Teach for America Offers Job Opportunities for TCU Students

Aug 14th, 2014 | By | Category: 26-1: Celebrating 25 Years, Tribal College News
By Vanessa Descalzi

The American Indian Science and Engineering Society has named Teach For America as one of the top workplaces for American Indian STEM (Science, Technology, Engineering, and Math) professionals. Teach For America’s Native Alliance Initiative works closely with tribal communities, helping graduates from education programs offered at various tribal colleges and universities (TCUs) to find employment in Native communities.

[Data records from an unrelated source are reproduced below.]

Lemma sids_step a y y' : step allowedDomains hb a y = Some y' -> all_sids_fit y -> all_sids_fit y'.
Proof.
  intros Hs A w1 t1 Ht1. destruct a as [w e| | |d]; cbn in Hs.
  - destruct (threads y !! w) as [t|] eqn:Ht; [| done]. cbn in Hs.
    destruct (thread_step _ _ t e (memory y)) as [[[t' m'] ts]|] eqn:Hr; [| done]. injection Hs as <-. cbn in Ht1.
    destruct (step_sids _ _ _ _ _ _ Hr (A _ _ Ht)) as [H1 H2]. rewrite Forall_forall in H2.
    apply spawn_lookup in Ht1 as [[Hin _] | Ht1]; [by apply H2 |].
    destruct t' as [t'|]; cbn in Ht1.
    + apply lookup_insert_Some in Ht1 as [[_ <-] | [_ Ht1]]; [by apply H1 | by eapply A].
    + apply lookup_delete_Some in Ht1 as [_ Ht1]. by eapply A.
  - case_decide; [| done]. injection Hs as <-. cbn in Ht1.
    apply lookup_insert_Some in Ht1 as [[_ <-] | [_ Ht1]]; [done |].
    apply lookup_insert_Some in Ht1 as [[_ <-] | [_ Ht1]]; [done |]. by eapply A.
  - injection Hs as <-. by eapply A.
  - hcase Hs; [| done]. injection Hs as <-. by eapply A.
Qed.

Lemma speech_ok t e i sf : speech t e = Some (i, sf) -> sids_fit t -> len (sf_payload sf) <= maxStreamPayload -> sf_ok sf.
Proof.
  unfold sids_fit, sf_ok, id_ok. intros Hs Ht Hl.
  destruct t as [id pc|n id sid pc|o id sid pc|o id sid pc|n id p|id]; cbn in Hs; try destruct pc; try discriminate Hs;
    destruct e; try discriminate Hs; injection Hs as <- <-; cbn in *;
    (split; [first [by apply Ht | lia] | split; [vm_compute; split; congruence | done]]).
Qed.

(** ** Credit *)

(** What a stream has given its client: the initial window once its OPEN_OK is
    written, and what its pump has granted. *)
Definition given (id sid : Z) (_ : nat) (x : v2Stream) : Z :=
  if decide (key_of x = (id, sid))
  then (if started (st_hist x) then v2InitialWindow else 0) + granted (st_hist x) else 0.

Definition given_all (id sid : Z) (m : mem) : Z := map_sum (given id sid) (heap m).

Definition same_credit (x x' : v2Stream) : Prop :=
  key_of x' = key_of x /\ started (st_hist x') = started (st_hist x) /\ granted (st_hist x') = granted (st_hist x).

Lemma given_eq id sid m m' : heap m' = heap m -> given_all id sid m' = given_all id sid m.
Proof. intros E. unfold given_all. by rewrite E. Qed.

Lemma given_alter id sid m m' o f : heap m' = alter f o (heap m) ->
  (forall x, same_credit x (f x)) -> given_all id sid m' = given_all id sid m.
Proof.
  intros E Hf. unfold given_all. rewrite E. destruct (heap m !! o) as [x|] eqn:Hx.
  - rewrite (map_sum_alter _ _ _ x) by done. destruct (Hf x) as (E1 & E2 & E3). unfold given. rewrite E1, E2, E3. lia.
  - f_equal. apply map_eq. intros j. destruct (decide (j = o)) as [-> | Hne].
    + by rewrite lookup_alter_eq, Hx.
    + by rewrite lookup_alter_ne.
Qed.

Lemma given_change id sid m m' o f x : heap m' = alter f o (heap m) -> heap m !! o = Some x -> key_of (f x) = key_of x ->
  given_all id sid m' = given_all id sid m + (given id sid o (f x) - given id sid o x).
Proof. intros E Hx Hk. unfold given_all. rewrite E, (map_sum_alter _ _ _ x) by done. lia. Qed.

Lemma close_given id sid w all id' c m r m' : close_step w all id' c m = (r, m') -> given_all id sid m' = given_all id sid m.
Proof.
  destruct c as [sid'|o|o|o|o]; cbn; intros Hr; repeat hcase Hr; injection Hr as <- <-;
    first [by apply given_eq | by eapply given_alter; [reflexivity |]].
Qed.
Definition status_line (status : Z) : bytes := go! "HTTP/1.1 " ++ itoa status ++ go! " " ++ statusReasons status.

Definition cloak_statuses : list Z := [400; 403; 404; 500].

Lemma status_line_ok status : status ∈ cloak_statuses ->
  status_code (status_line status) = Some status /\ clean (status_line status).
Proof.
  intros Hin. unfold cloak_statuses in Hin. repeat (apply elem_of_cons in Hin as [-> | Hin]); [.. | by apply elem_of_nil in Hin].
  all: split; [vm_compute; reflexivity | split; [done | apply no_crb_spec; vm_compute; reflexivity]].
Qed.

Lemma render_parse fam status date :
  fam ∈ camouflageFamilies -> status ∈ cloak_statuses -> x0d ∉ date ->
  exists body, statusBodies fam !! status = Some body /\
    http_parse (renderCamouflage fam status date) =
      Some (HttpResponse status (reply_headers fam (contentType fam) body date) body).
Proof.
  intros Hf Hst Hd. pose proof families_ok as Hall. rewrite Forall_forall in Hall.
  pose proof (Hall fam Hf) as F. pose proof (fo_bodies fam F) as Hb. rewrite Forall_forall in Hb.
  destruct (Hb status Hst) as [body Ebody]. exists body. split; [done |].
  pose proof (fo_len fam F _ _ Ebody) as Hlen. cbn in Hlen.
  assert (E : renderCamouflage fam status date =
    lines (status_line status :: reply_headers fam (contentType fam) body date) ++ crlf ++ body).
  { rewrite render_reply. unfold renderCamouflage, camouflage_body. rewrite Ebody.
    unfold status_line. by rewrite <-!app_assoc. }
  destruct (status_line_ok status Hst) as [Hcode Hclean].
  rewrite E. apply http_parse_lines; [constructor; [done |] | done | by apply reply_length].
  apply reply_clean; [done | apply (fo_type fam F) | done | done].
Qed.

Lemma robots_parse fam date :
  fam ∈ camouflageFamilies -> x0d ∉ date ->
  http_parse (renderRobots fam date) =
    Some (HttpResponse 200 (reply_headers fam (go! "text/plain; charset=utf-8") robots_body date) robots_body).
Proof.
  intros Hf Hd. pose proof families_ok as Hall. rewrite Forall_forall in Hall.
  pose proof (Hall fam Hf) as F.
  assert (E : renderRobots fam date =
    lines (go! "HTTP/1.1 200 OK" :: reply_headers fam (go! "text/plain; charset=utf-8") robots_body date)
      ++ crlf ++ robots_body) by (rewrite render_reply; done).
  rewrite E. apply http_parse_lines; [constructor | reflexivity | by apply reply_length].
  - split; [done | by apply no_crb_spec].
  - apply reply_clean; [done | by apply no_crb_spec | done | done].
Qed.

(** Every camouflage reply is a well-formed HTTP response, for all six
    families: an HTTP client reads back the status - 200 for /robots.txt, the
    deployment's one pinned status for any other path - the family's header
    lines in their order, and a body of exactly the advertised length. *)
Theorem camouflageForPath_well_formed fam pinned path date :
  fam ∈ camouflageFamilies -> pinned ∈ cloak_statuses -> x0d ∉ date ->
  exists ctype body,
    http_parse (camouflageForPath fam pinned path date) =
      Some (HttpResponse (if bool_decide (path = go! "/robots.txt") then 200 else pinned)
              (reply_headers fam ctype body date) body) /\
    (path <> go! "/robots.txt" -> ctype = contentType fam /\ statusBodies fam !! pinned = Some body).
Proof.
  intros Hf Hp Hd. unfold camouflageForPath. case_bool_decide as E.
  - exists (go! "text/plain; charset=utf-8"), robots_body. split; [by apply robots_parse | done].
  - destruct (render_parse fam pinned date Hf Hp Hd) as (body & Hb & ->).
    by exists (contentType fam), body.
Qed.

Lemma camouflageForPath_well_formed_witness :
  exists ctype body,
    http_parse (camouflageForPath cloudflare 404 (go! "/admin") (go! "Thu, 01 Jan 2026 00:00:00 UTC")) =
      Some (HttpResponse (if bool_decide (go! "/admin" = go! "/robots.txt") then 200 else 404)
              (reply_headers cloudflare ctype body (go! "Thu, 01 Jan 2026 00:00:00 UTC")) body) /\
    (go! "/admin" <> go! "/robots.txt" ->
     ctype = contentType cloudflare /\ statusBodies cloudflare !! 404 = Some body).
Proof.
  apply camouflageForPath_well_formed.
  - unfold camouflageFamilies. do 4 right. left.
  - do 2 right. left.
  - by apply no_crb_spec.
Defined.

Students in low-income and historically disenfranchised communities face limited educational opportunities when compared to their higher-income peers. In Bureau of Indian Education schools, the high school graduation rate is 46%, and just 11% of students obtain a college degree—compared to the national average of 89% and 29%, respectively.

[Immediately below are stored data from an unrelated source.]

(** [C23] A restart serves the same secrets and names. After an undisturbed first start
    on any disk whose state files are absent or regular, a second start with
    the same options (without [-rotate-cloak]) on the disk the first one left
    serves the same PSK, configuration, cloak family, certificate name, SNI
    and share string, whatever the new random draws, and leaves the disk as
    it is, so clients keep working. The certificate itself is not the same
    one: key, serial number, validity and the organisation in its Subject are
    made anew at every start ([generateSelfSignedCertWithCN]). *)
Theorem restart_serves_the_same o e w sv w' w2 :
  undisturbed w -> Forall (cell (w_fs w)) (state_paths o) -> layout_ok o ->
  main o e w = (Ok sv, w') ->
  w_ticks w2 = [] -> Forall is_Some (w_rand w2) -> w_fs w2 = w_fs w' ->
  exists w3, main (no_rotate o) e w2 = (Ok sv, w3) /\ w_fs w3 = w_fs w2.
Proof.
  intros Hu Hc Hlay Hrun Ht2 Hr2 Hf2. unfold main in *.
  change (showVer (no_rotate o)) with (showVer o). destruct (showVer o); [done |]. cbv zeta in *.
  apply log_inv in Hrun as (w1 & Hrun & Hs1); [| apply log_only_announce].
  apply bind_inv in Hrun as (level & ? & [Hlev ->]%or_die_inv & Hrun).
  do 2 (apply log_inv in Hrun as (? & Hrun & ?); [| apply log_only_logged]).
  destruct (genPSK o) eqn:Hg.
  { exfalso. apply bind_inv in Hrun as ([er | key] & v & _ & Hrun); cbn in Hrun; done. }
  assert (Hx : undisturbed x0) by (by repeat (eapply same_undisturbed; [eassumption |])).
  assert (Ex : w_fs x0 = w_fs w) by (repeat match goal with Hs : same_state _ _ |- _ => destruct Hs as [? _] end; congruence).
  destruct (serve_restart o e _ x0 sv w' Hx ltac:(by rewrite Ex) Hlay Hrun) as [Hu' Hagain].
  apply (log_ok_run (announce_allowlist (no_rotate o))); [apply log_only_announce | intros v1 Hv1].
  change (chosen_level (no_rotate o)) with (chosen_level o). rewrite Hlev, (bind_ok _ _ v1 level v1 (or_die_run _ _)).
  apply (log_ok_run (logged _)); [apply log_only_logged | intros v2 Hv2].
  apply (log_ok_run (logged _)); [apply log_only_logged | intros v3 Hv3].
  change (genPSK (no_rotate o)) with (genPSK o). rewrite Hg, Hf2.
  assert (Hu2 : undisturbed w2) by (split; [done | done | rewrite Hf2; apply Hu']).
  apply Hagain; [by repeat (eapply same_undisturbed; [eassumption |]) |].
  destruct Hv1 as [? _], Hv2 as [? _], Hv3 as [? _]. congruence.
Qed.
End restart.

(** ** Examples *)

Module StartupExample.
(** A first start with the default command line and a public address. *)
Definition opts : options :=
  Options (go! ":9290") [] (go! "./mxtr-psk.hex") [] false [] [] false false (go! "info") false
    (go! "203.0.113.7") [] (go! "example.com").
Definition quiet_opts : options :=
  Options (go! ":9290") [] (go! "./mxtr-psk.hex") [] false [] [] false false (go! "info") true
    (go! "203.0.113.7") [] (go! "com,example.com").
Definition env : environ := Environ [] (fun _ _ => None) (fun _ => true) None.
Definition disk0 : world :=
  World (Fs ∅ ∅) [] [] [Some (replicate 32 x5a); Some [x01; x02; x03; x04]; Some (replicate 8 x03)] (CnDraws 3 41 5 6)
    fresh_logger.
(** Power on again: the same disk, other random draws. *)
Definition reboot (w : world) : world := World (w_fs w) [] [] [Some [x99]] (CnDraws 7 7 7 7) fresh_logger.
End StartupExample.

#[local] Existing Instance Toy.suite.
#[local] Existing Instance Toy.suite_laws.
#[local] Existing Instance ascii_tables.

Lemma startup_well_formed_witness :
  exists sv w', main StartupExample.opts StartupExample.env StartupExample.disk0 = (Ok sv, w') /\
  serving_wf StartupExample.opts sv.
Proof.
  pose proof (startup_well_formed StartupExample.opts StartupExample.env StartupExample.disk0) as Hwf.
  assert (Hok : match (main StartupExample.opts StartupExample.env StartupExample.disk0).1 with Ok _ => True | _ => False end)
    by (vm_compute; exact I).
  destruct (main StartupExample.opts StartupExample.env StartupExample.disk0) as [[sv | e |] w']; [by exists sv, w' | destruct Hok..].
Defined.

Lemma startup_discreet_witness :
  exists evs, lg_out (w_log (main StartupExample.quiet_opts StartupExample.env StartupExample.disk0).2) = [] ++ evs /\
  Forall (fun ev => is_share ev = false) evs /\
  (LogOff = LogOff -> Forall (about_allowlist StartupExample.quiet_opts) evs).
Proof.
  apply (startup_discreet StartupExample.quiet_opts StartupExample.env StartupExample.disk0 LogOff);
    [vm_compute; reflexivity | vm_compute; reflexivity].
Defined.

“Too often, the obstacles faced by Native students—including poverty, disenfranchisement, and educators who view their unique culture as a deficit instead of an asset—are overlooked in the dialogue around educational equity,” says Robert Cook (Lakota), managing director of the Native Alliance Initiative and a citizen of the Pine Ridge Indian Reservation in South Dakota.

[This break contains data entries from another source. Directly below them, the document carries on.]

(* ===== verification/ClientInv.v ===== *)
(** * Invariants of the client session

    What holds of every stream object, given what the read loop, the
    connection's handler and its upload goroutine are doing. Each part depends
    on as little of the state as it can, so that a step only has to re-establish
    the parts it touches. *)

From S2P Require Import Prelude Padding StreamFrame Target Client.

(** ** Parts of the invariant *)

(** The bytes of the chunk being read that [Read] has not returned yet. *)
Definition unread (c : cursor) : bytes :=
  match pendingChunk c with
  | Some b => drop (Z.to_nat (pendingPos c)) b
  | None => []
  end.

Record window_ok (w : window) : Prop := {
  wo_credit : w_granted w < 2 ^ 63 -> sendWindow w = w_granted w - w_taken w /\ 0 <= sendWindow w;
  wo_taken : 0 <= w_taken w;
  wo_flow : flowControlled w = true -> (0 < w_oks w)%nat;
  wo_parked : parked w = true -> flowControlled w = true;
}.

Record data_ok (x : cstream) : Prop := {
  do_fifo : d_recv (down x) = d_got (down x) ++ unread (pending x) ++ concat (items (incoming x));
  do_room : len (items (incoming x)) <= incomingCap;
  do_pos : 0 <= pendingPos (pending x);
  do_win : window_ok (win x);
}.

(** Closed, channel closed and writer woken go together, except while the
    read loop is marking this very stream. *)
Definition settled (x : cstream) : Prop :=
  shut (incoming x) = cs_closed x /\ (cs_closed x = true -> parked (win x) = false).

Definition marking (lp : option readLoop_pc) : option marker :=
  match lp with
  | Some (RMark _ k) | Some (RVisit _ _ k) => Some k
  | _ => None
  end.

Definition mark_ok (lp : option readLoop_pc) (o : nat) (x : cstream) : Prop :=
  match marking lp with
  | Some (MChan o') =>
      if decide (o' = o) then cs_closed x = true /\ shut (incoming x) = false else settled x
  | Some (MCast o') =>
      if decide (o' = o) then cs_closed x = true /\ shut (incoming x) = true else settled x
  | _ => settled x
  end /\
  (forall p, lp = Some (RSend o p) -> cs_closed x = false).

(** What the handler knows of its stream. *)
Definition untouched (x : cstream) : Prop :=
  d_got (down x) = [] /\ d_out (down x) = [] /\ u_in (up x) = [] /\ u_sent (up x) = [] /\
  u_gap (up x) = false /\ parked (win x) = false.

Definition sock_ok (sk : option sock_pc) (pu : option up_pc) (x : cstream) : Prop :=
  match sk with
  | Some (SStart _ _) | Some (SStore _ _ _) => False
  | Some (SOpen _) | Some SDelete =>
      pu = None /\ dropped (cs_life x) = false /\ untouched x
  | Some SFail => pu = None /\ untouched x
  | Some SWait | Some SReply =>
      pu = None /\ announced (cs_life x) = true /\ dropped (cs_life x) = false /\ untouched x
  | Some SDown =>
      announced (cs_life x) = true /\ dropped (cs_life x) = false /\ d_got (down x) = d_out (down x)
  | Some (SOut b) =>
      announced (cs_life x) = true /\ dropped (cs_life x) = false /\
      d_got (down x) = d_out (down x) ++ b
  | None =>
      d_out (down x) `prefix_of` d_got (down x) /\
      (pu <> None -> announced (cs_life x) = true /\ dropped (cs_life x) = false)
  end.

(** What the upload goroutine knows of its stream. *)
Definition rest_of (pu : option up_pc) : bytes :=
  match pu with
  | Some (UAcquire rest _) | Some (UPark rest _) | Some (UWrite rest _) => rest
  | _ => []
  end.

Definition in_hand (pu : option up_pc) : Z :=
  match pu with Some (UWrite rest _) => len (piece rest) | _ => 0 end.

Record up_ok (pu : option up_pc) (x : cstream) : Prop := {
  uo_bytes : u_gap (up x) = false -> u_in (up x) = u_sent (up x) ++ rest_of pu;
  uo_credit : len (u_sent (up x)) + in_hand pu <= w_taken (win x);
  uo_parked : parked (win x) = true -> exists rest fin, pu = Some (UPark rest fin) /\
    ((w_oks (win x) <= 1)%nat -> w_granted (win x) < 2 ^ 63 -> sendWindow (win x) < len (piece rest));
}.

(** A piece is dropped only once the stream or the session is closed, or
    after a frame write has failed. *)
Definition gap_ok (m : cmem) (x : cstream) : Prop :=
  u_gap (up x) = true ->
  cs_closed x = true \/ c_closed m = true \/ exists n sf, (n, sf, false) ∈ c_wire m.

(** ** Ids and the table of streams *)

(** [nextID] is a uint32: ids repeat after 2^31 of them. *)
Definition few_ids (m : cmem) : Prop := len (c_ids m) <= 2 ^ 31.

Definition live (x : cstream) : Prop :=
  announced (cs_life x) = true /\ dropped (cs_life x) = false /\ cs_closed x = false.

Definition reg_ok (lp : option readLoop_pc) (m : cmem) (o : nat) (x : cstream) : Prop :=
  (cs_id x, o) ∈ c_ids m /\
  (few_ids m ->
   (cs_closed x = true \/ dropped (cs_life x) = true \/ c_streams m !! cs_id x = Some o) /\
   match lp with
   | Some (RDelete sid) => cs_id x = sid -> cs_closed x = true
   | Some (RRange todo _) => live x -> cs_id x ∈ todo
   | Some (RVisit todo _ k) => live x -> cs_id x ∈ todo \/ k = MCas o
   | Some RConn | None => ~ live x
   | _ => True
   end).

Record obj_ok (lp : option readLoop_pc) (sk : option sock_pc) (pu : option up_pc)
    (m : cmem) (o : nat) (x : cstream) : Prop := {
  oo_data : data_ok x;
  oo_mark : mark_ok lp o x;
  oo_sock : sock_ok sk pu x;
  oo_up : up_ok pu x;
  oo_gap : gap_ok m x;
  oo_reg : reg_ok lp m o x;
}.

(** ** The whole state *)

Definition loop_pc_of (T : gmap cwho cthread) : option readLoop_pc :=
  match T !! CLoop with Some (CtLoop pc) => Some pc | _ => None end.
Definition sock_pc_of (T : gmap cwho cthread) (n : nat) : option sock_pc :=
  match T !! CSock n with Some (CtSock _ pc) => Some pc | _ => None end.
Definition up_pc_of (T : gmap cwho cthread) (n : nat) : option up_pc :=
  match T !! CUp n with Some (CtUp _ pc) => Some pc | _ => None end.

Definition has_id (m : cmem) (sid : Z) : Prop :=
  exists o x, c_heap m !! o = Some x /\ cs_id x = sid.

Definition marker_ok (m : cmem) (k : marker) (P : cstream -> Prop) : Prop :=
  match k with MCas o | MChan o | MCast o => exists x, c_heap m !! o = Some x /\ P x end.

(** What the read loop knows, its objects apart. *)
Definition loop_ok (lp : option readLoop_pc) (m : cmem) : Prop :=
  match lp with
  | Some (RWin _ v) => c_closed m = false /\ 0 <= v < 2 ^ 32
  | Some (RCredit _ n) => c_closed m = false /\ 0 <= n < 2 ^ 32
  | Some (RMark sid k) => c_closed m = false /\ marker_ok m k (fun x => cs_id x = sid)
  | Some (RDelete sid) => c_closed m = false /\ has_id m sid
  | Some (RPong p) => c_closed m = false
  | Some (RRange _ _) => c_closed m = true
  | Some (RVisit _ _ k) => c_closed m = true /\ marker_ok m k (fun _ => True)
  | Some RConn | None => c_closed m = true
  | Some _ => c_closed m = false
  end.

(** The writes that reached the connection whole. *)
Definition delivered (w : list (Z * stream_frame * bool)) : list (Z * stream_frame) :=
  fst <$> filter (fun e => e.2 = true) w.

Definition ids (n : nat) : list Z := (fun i => (1 + 2 * Z.of_nat i) mod 2 ^ 32) <$> rev (seq 0 n).
#[global] Arguments ids n : simpl never.

Record global_ok (m : cmem) : Prop := {
  gl_panic : c_panicked m = false;
  gl_nonces w1 n sf ok w2 : c_wire m = w1 ++ (n, sf, ok) :: w2 -> n = (1 + len (delivered w1)) mod 2 ^ 64;
  gl_seq : c_seqWrite m = (1 + len (delivered (c_wire m))) mod 2 ^ 64;
  gl_sizes : Forall (fun e => len (sf_payload e.1.2) <= maxStreamPayloadV2) (c_wire m);
  gl_ids : (c_ids m).*1 = ids (length (c_ids m));
  gl_next : nextID m = (1 + 2 * len (c_ids m)) mod 2 ^ 32;
  gl_table sid o : c_streams m !! sid = Some o -> exists x, c_heap m !! o = Some x /\ cs_id x = sid;
  gl_socks n x : c_heap m !! n = Some x -> (n < next_sock m)%nat;
}.

(** A handler before its [Store], and one that does not exist yet. *)
Definition early_ok (T : gmap cwho cthread) (m : cmem) (n : nat) : Prop :=
  match sock_pc_of T n with
  | Some (SStart _ _) => c_heap m !! n = None
  | Some (SStore sid _ _) => c_heap m !! n = None /\ (sid, n) ∈ c_ids m
  | _ => True
  end /\
  (c_heap m !! n = None -> up_pc_of T n = None) /\
  ((next_sock m <= n)%nat -> T !! CSock n = None /\ T !! CUp n = None).

Record cinv (y : csys) : Prop := {
  ci_who w t : c_threads y !! w = Some t -> cwho_of t = w;
  ci_loop : loop_ok (loop_pc_of (c_threads y)) (c_mem y);
  ci_global : global_ok (c_mem y);
  ci_early n : early_ok (c_threads y) (c_mem y) n;
  ci_obj o x : c_heap (c_mem y) !! o = Some x ->
    obj_ok (loop_pc_of (c_threads y)) (sock_pc_of (c_threads y) o) (up_pc_of (c_threads y) o)
      (c_mem y) o x;
}.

Through its Native Alliance Initiative, Teach For America seeks to recruit, train, and develop recent graduates and professionals to teach in tribal communities for a two-year period. Because students appreciate mentors and role models who share their backgrounds, the nonprofit organization emphasizes recruiting Native teachers to TCUs. Since starting the Native Alliance Initiative, the percentage of corps members from American Indian, Alaska Native, and Native Hawaiian backgrounds has more than doubled.

Teach For America has 670 corps members teaching more than 14,000 children from Native backgrounds in New Mexico, Hawaii, Oklahoma, and South Dakota. Further, corps members have taught more than 83,000 Native students. The organization has received formal endorsements from the Oglala Sioux Tribe and the Rosebud Sioux Tribe.